BEGIN Exercise material

(** * Smart-locker API server: validation cache, deposit protocol, weight sessions

    A shallow embedding of the request handlers of the Express server
    (tracking-number validation, courier deposit with one-time locker tokens,
    locker controller log events, differential weight sessions) together with
    the properties of its specification.

    Conventions of the embedding:
    - JavaScript strings are modelled as 7-bit ASCII text ([string]);
    - JavaScript numbers that hold weights are IEEE binary64 values ([float]);
    - a MongoDB collection is the list of its documents in natural order,
      [findOne] returns the first document that satisfies the query;
    - [new Date()], [crypto.randomBytes] and the external tracking provider
      are inputs of the handlers ([now], [rnd], [provider]);
    - a handler returns its HTTP response together with the store it leaves. *)

From Stdlib Require Import ZArith Ascii String Floats Uint63.
From stdpp Require Import base option list strings gmap.

Set Warnings "-inexact-float".
Local Open Scope string_scope.

(* ================================================================== *)
(** * JavaScript strings *)
(* ================================================================== *)

Module JsString.

Definition code (c : ascii) : nat := nat_of_ascii c.

Definition is_digit (c : ascii) : bool :=
  (48 <=? code c)%nat && (code c <=? 57)%nat.

Definition is_upper (c : ascii) : bool :=
  (65 <=? code c)%nat && (code c <=? 90)%nat.

Definition is_lower (c : ascii) : bool :=
  (97 <=? code c)%nat && (code c <=? 122)%nat.

(** ASCII letters and digits, either case. *)
Definition is_alnum (c : ascii) : bool :=
  is_digit c || is_upper c || is_lower c.

(** [String.prototype.toUpperCase] on one ASCII code unit. *)
Definition upper_char (c : ascii) : ascii :=
  if is_lower c then ascii_of_nat (code c - 32) else c.

(** [String.prototype.toUpperCase] on ASCII text ([ascii_text] below):
    the letters a to z become A to Z and every other character is kept.
    Beyond ASCII the JavaScript function maps further letters, some to
    two characters; such strings are outside the embedding. *)
Fixpoint toUpperCase (s : string) : string :=
  match s with
  | EmptyString => EmptyString
  | String c s' => String (upper_char c) (toUpperCase s')
  end.

(** White space and line terminators removed by [trim], as far as
    ASCII has them: TAB, LF, VT, FF, CR and SPACE.  ([trim] also removes
    the no-break space and the other Unicode spaces, which ASCII text
    does not contain.) *)
Definition is_white_space (c : ascii) : bool :=
  ((9 <=? code c)%nat && (code c <=? 13)%nat) || (code c =? 32)%nat.

Fixpoint trimStart (s : string) : string :=
  match s with
  | EmptyString => EmptyString
  | String c s' => if is_white_space c then trimStart s' else s
  end.

(** [trimEnd]: a character is kept when it is not white space or when
    something remains after it. *)
Fixpoint trimEnd (s : string) : string :=
  match s with
  | EmptyString => EmptyString
  | String c s' =>
      match trimEnd s' with
      | EmptyString => if is_white_space c then EmptyString else String c EmptyString
      | t => String c t
      end
  end.

(** [String.prototype.trim]. *)
Definition trim (s : string) : string := trimEnd (trimStart s).

Fixpoint all_chars (p : ascii -> bool) (s : string) : bool :=
  match s with
  | EmptyString => true
  | String c s' => p c && all_chars p s'
  end.

(** The strings the embedding stands for: text of 7-bit ASCII
    characters. *)
Definition ascii_text (s : string) : bool :=
  all_chars (fun c => (code c <? 128)%nat) s.

Definition is_empty (s : string) : bool :=
  match s with EmptyString => true | _ => false end.

(** Truthiness of a string value: only the empty string is falsy. *)
Definition truthy (s : string) : bool := negb (is_empty s).

End JsString.

(* ================================================================== *)
(** * Regular expressions (the fragment used by the server) *)
(* ================================================================== *)

Module Regex.
Import JsString.
(** * Modrinth collection import tool: a shallow embedding of [main.py]

    The development follows the script function by function, proves
    what the specification says of it, and then more of what the script
    does: what each function returns and raises, and what a whole run
    may and may not do.

    - Python strings are byte strings in UTF-8 ([string]); the
      operations on them are those of [str] on ASCII, and the fields of
      [PyRuntime] where a table of Unicode is needed.
    - JSON documents, and the Python objects [json.load] makes of them,
      are the values of [json]; [None] is [JNull]; a [dict] is the list
      of its items in insertion order.
    - [urlparse] is the one of [urllib.parse] in CPython 3.11, on [str]
      arguments: leading control characters and spaces are stripped,
      TAB, CR and LF removed, then scheme, network location, fragment,
      query and parameters are split off.
    - A pure call returns or raises ([result]).  The script runs in a
      world ([World]: the lines left on standard input, the files, the
      events so far, the latest first) under an environment ([Env]: the
      server, the clock, the disk), and a call ends by returning, by
      [sys.exit] or by an exception ([outcome]).
    - The message of an exception is kept up to its first line break,
      and a path in a message is the path as given; the properties are
      about the classes of the exceptions, not about their messages.
    - The two [while True] loops read a line in every turn; they are
      defined by recursion on a fuel that is set above the number of
      lines left, and is never used up ([prompt_loop_fuel],
      [choose_loop_fuel]). *)

From Stdlib Require Import ZArith QArith Ascii String List Lia.
From stdpp Require Import base tactics option list sorting gmap strings pretty.

Local Open Scope string_scope.
Local Open Scope Z_scope.

(** ** Python values *)

#[local] Set Warnings "-register-all".

Inductive json : Type :=
| JNull
| JBool (b : bool)
| JInt (n : Z)
| JFloat (q : Q)
| JStr (s : string)
| JArr (l : list json)
| JObj (d : list (string * json)).

(** The truth value Python gives an object in [if x], [not x], [x or y]. *)
Definition truthy (v : json) : bool :=
  match v with
  | JNull => false
  | JBool b => b
  | JInt n => negb (n =? 0)
  | JFloat q => negb (Qeq_bool q 0)
  | JStr s => negb (String.eqb s "")
  | JArr l => match l with [] => false | _ => true end
  | JObj d => match d with [] => false | _ => true end
  end.

(** Exceptions: the class and the message. *)
Inductive exc_class : Type :=
| ValueError | TypeError | AttributeError | RuntimeError | ConfigError
| FileNotFoundError | EOFError | JSONDecodeError | RequestException
| OSError | KeyError.

Record exn : Type := Exn { exn_class : exc_class; exn_msg : string }.

(** What a call of a pure function does: it returns or it raises. *)
Inductive result (A : Type) : Type :=
| Returns (a : A)
| Raises (e : exn).
Arguments Returns {A} a.
Arguments Raises {A} e.

(** Sequencing of pure calls: [let? x := c in k] evaluates [c] and, when
    it returns, [k]; an exception of [c] is the exception of the whole. *)
Definition result_bind {A B} (r : result A) (f : A -> result B) : result B :=
  match r with
  | Returns a => f a
  | Raises e => Raises e
  end.

Notation "'let?' x ':=' c 'in' k" := (result_bind c (fun x => k))
  (at level 10, x name, c at level 100, k at level 200).

(** ** The library functions taken as given *)

Class PyRuntime : Type := {
  (** [str.lower()] and [str.strip()] on a string with a character
      outside ASCII *)
  unicode_lower : string -> string;
  unicode_strip : string -> string;
  (** [unicodedata.normalize('NFKC', s)] *)
  nfkc : string -> string;
  (** [_check_bracketed_host(hostname)] of [urllib.parse]: [false] when
      it raises [ValueError] *)
  bracketed_host_ok : string -> bool;
  (** [int(s)]: [None] when it raises [ValueError] *)
  py_int : string -> option Z;
  (** [repr(v)], which is also [str(v)] for a value that is not a [str] *)
  py_repr : json -> string;
  (** [json.dumps(v)] *)
  json_dumps : json -> string;
  (** [list(s)]: the characters of a [str] *)
  str_chars : string -> list string
}.

(** ** Strings *)

Module Str.

Definition is_ascii_char (c : ascii) : bool := (nat_of_ascii c <? 128)%nat.

Fixpoint is_ascii (s : string) : bool :=
  match s with
  | EmptyString => true
  | String c s' => is_ascii_char c && is_ascii s'
  end.

Definition is_upper (c : ascii) : bool :=
  ((65 <=? nat_of_ascii c) && (nat_of_ascii c <=? 90))%nat.

Definition is_alpha (c : ascii) : bool :=
  is_upper c || ((97 <=? nat_of_ascii c) && (nat_of_ascii c <=? 122))%nat.

Definition is_digit (c : ascii) : bool :=
  ((48 <=? nat_of_ascii c) && (nat_of_ascii c <=? 57))%nat.

Definition lower_char (c : ascii) : ascii :=
  if is_upper c then ascii_of_nat (nat_of_ascii c + 32) else c.

Fixpoint ascii_lower (s : string) : string :=
  match s with
  | EmptyString => EmptyString
  | String c s' => String (lower_char c) (ascii_lower s')
  end.

(** [str.isspace] on ASCII: TAB, LF, VT, FF, CR, FS, GS, RS, US, SPACE. *)
Definition is_space (c : ascii) : bool :=
  let n := nat_of_ascii c in
  ((9 <=? n) && (n <=? 13) || (28 <=? n) && (n <=? 32))%nat.

(** [s.lstrip(chars)], the set of characters given as a predicate *)
Fixpoint lstrip (P : ascii -> bool) (s : string) : string :=
  match s with
  | EmptyString => EmptyString
  | String c s' => if P c then lstrip P s' else s
  end.

Fixpoint rstrip (P : ascii -> bool) (s : string) : string :=
  match s with
  | EmptyString => EmptyString
  | String c s' =>
      match rstrip P s' with
      | EmptyString => if P c then EmptyString else String c EmptyString
      | r => String c r
      end
  end.

Definition ascii_strip (s : string) : string :=
  rstrip is_space (lstrip is_space s).

(** [c in s] *)
Fixpoint contains (c : ascii) (s : string) : bool :=
  match s with
  | EmptyString => false
  | String d s' => Ascii.eqb d c || contains c s'
  end.

(** [s.replace(c, "")] *)
Fixpoint remove (c : ascii) (s : string) : string :=
  match s with
  | EmptyString => EmptyString
  | String d s' => if Ascii.eqb d c then remove c s' else String d (remove c s')
  end.

(** [s[n:]] and [s[:n]] *)
Fixpoint drop (n : nat) (s : string) : string :=
  match n, s with
  | O, _ => s
  | S _, EmptyString => EmptyString
  | S n', String _ s' => drop n' s'
  end.

Fixpoint take (n : nat) (s : string) : string :=
  match n, s with
  | O, _ => EmptyString
  | S _, EmptyString => EmptyString
  | S n', String c s' => String c (take n' s')
  end.

(** [s[a:b]] *)
Definition slice (a b : nat) (s : string) : string := take (b - a) (drop a s).

(** [s.find(c)]: [None] stands for [-1]. *)
Fixpoint find (c : ascii) (s : string) : option nat :=
  match s with
  | EmptyString => None
  | String d s' =>
      if Ascii.eqb d c then Some O
      else match find c s' with Some i => Some (S i) | None => None end
  end.

(** [s.find(c, start)] *)
Definition find_from (c : ascii) (s : string) (start : nat) : option nat :=
  match find c (drop start s) with
  | Some i => Some (start + i)%nat
  | None => None
  end.

(** [s.rfind(c)] *)
Fixpoint rfind (c : ascii) (s : string) : option nat :=
  match s with
  | EmptyString => None
  | String d s' =>
      match rfind c s' with
      | Some i => Some (S i)
      | None => if Ascii.eqb d c then Some O else None
      end
  end.

(** [s.split(sep)] with a separator of one character *)
Fixpoint split (sep : ascii) (s : string) : list string :=
  match s with
  | EmptyString => [EmptyString]
  | String c s' =>
      if Ascii.eqb c sep then EmptyString :: split sep s'
      else match split sep s' with
           | [] => [String c EmptyString]
           | p :: ps => String c p :: ps
           end
  end.

(** [s.split(sep, 1)] when [sep in s]; otherwise [(s, "")] *)
Definition split_once (sep : ascii) (s : string) : string * string :=
  match find sep s with
  | Some i => (take i s, drop (S i) s)
  | None => (s, EmptyString)
  end.

(** [s.partition(sep)]: the part before, whether [sep] was found, the
    part after. *)
Definition partition (sep : ascii) (s : string) : string * bool * string :=
  match find sep s with
  | Some i => (take i s, true, drop (S i) s)
  | None => (s, false, EmptyString)
  end.

(** [s.rpartition(sep)] *)
Definition rpartition (sep : ascii) (s : string) : string * bool * string :=
  match rfind sep s with
  | Some i => (take i s, true, drop (S i) s)
  | None => (EmptyString, false, s)
  end.

(** [s.startswith(p)] *)
Fixpoint startswith (p s : string) : bool :=
  match p, s with
  | EmptyString, _ => true
  | String _ _, EmptyString => false
  | String a p', String b s' => Ascii.eqb a b && startswith p' s'
  end.

(** Is [p] a substring of [s]: Python's [p in s] *)
Fixpoint substring_of (p s : string) : bool :=
  startswith p s ||
  match s with
  | EmptyString => false
  | String _ s' => substring_of p s'
  end.

(** The first character of a string, if any, is one of [cs]. *)
Definition head_in (cs : list ascii) (s : string) : bool :=
  match s with
  | EmptyString => true
  | String c _ => existsb (Ascii.eqb c) cs
  end.

Fixpoint forallb (P : ascii -> bool) (s : string) : bool :=
  match s with
  | EmptyString => true
  | String c s' => P c && forallb P s'
  end.

End Str.

Section Runtime.
Context {RT : PyRuntime}.

(** [s.lower()] *)
Definition str_lower (s : string) : string :=
  if Str.is_ascii s then Str.ascii_lower s else unicode_lower s.

(** [s.strip()] *)
Definition str_strip (s : string) : string :=
  if Str.is_ascii s then Str.ascii_strip s else unicode_strip s.

(** [str(v)] *)
Definition py_str (v : json) : string :=
  match v with
  | JStr s => s
  | _ => py_repr v
  end.

End Runtime.

(** ** [urllib.parse]: [urlsplit] and [urlparse] on a [str] *)

Module Url.

Record SplitResult : Type := mkSplit {
  s_scheme : string; s_netloc : string; s_url : string;
  s_query : string; s_fragment : string
}.

Record ParseResult : Type := mkParse {
  scheme : string; netloc : string; path : string;
  params : string; query : string; fragment : string
}.

(** [_WHATWG_C0_CONTROL_OR_SPACE]: the characters up to the space *)
Definition c0_control_or_space (c : ascii) : bool := (nat_of_ascii c <=? 32)%nat.

(** [scheme_chars]: letters, digits, [+], [-] and [.] *)
Definition scheme_char (c : ascii) : bool :=
  Str.is_alpha c || Str.is_digit c ||
  Ascii.eqb c "+" || Ascii.eqb c "-" || Ascii.eqb c ".".

Definition uses_params : list string :=
  [""; "ftp"; "hdl"; "prospero"; "http"; "imap"; "https"; "shttp"; "rtsp";
   "rtspu"; "sip"; "sips"; "mms"; "sftp"; "tel"].

(** The first lines of [urlsplit]: leading control characters and
    spaces are stripped, then TAB, CR and LF are removed everywhere. *)
Definition sanitize (url : string) : string :=
  let url := Str.lstrip c0_control_or_space url in
  fold_left (fun u b => Str.remove b u) ["009"; "013"; "010"]%char url.

(** No TAB, CR or LF in the string: nothing for [urlsplit] to remove *)
Definition no_unsafe_bytes (url : string) : bool :=
  negb (Str.contains "009" url) && negb (Str.contains "013" url)
  && negb (Str.contains "010" url).

(** The scheme test of [urlsplit]: [Some (scheme, rest)] when the text
    before the first colon is a scheme. *)
Definition split_scheme (url : string) : option (string * string) :=
  match Str.find ":" url, url with
  | Some (S i'), String c0 _ =>
      let i := S i' in
      if Str.is_alpha c0 && Str.forallb scheme_char (Str.take i url)
      then Some (Str.ascii_lower (Str.take i url), Str.drop (S i) url)
      else None
  | _, _ => None
  end.

Definition splitnetloc (url : string) (start : nat) : string * string :=
  let delim :=
    fold_left
      (fun delim c =>
         match Str.find_from c url start with
         | Some wdelim => Nat.min delim wdelim
         | None => delim
         end)
      ["/"; "?"; "#"]%char (String.length url) in
  (Str.slice start delim url, Str.drop delim url).

Definition invalid_ipv6 : exn := Exn ValueError "Invalid IPv6 URL".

END Exercise material

§ **Aim of the exercise**
Using the records, report how many lines contain the word "documents", adding no other text.

§ **Expected answer**
2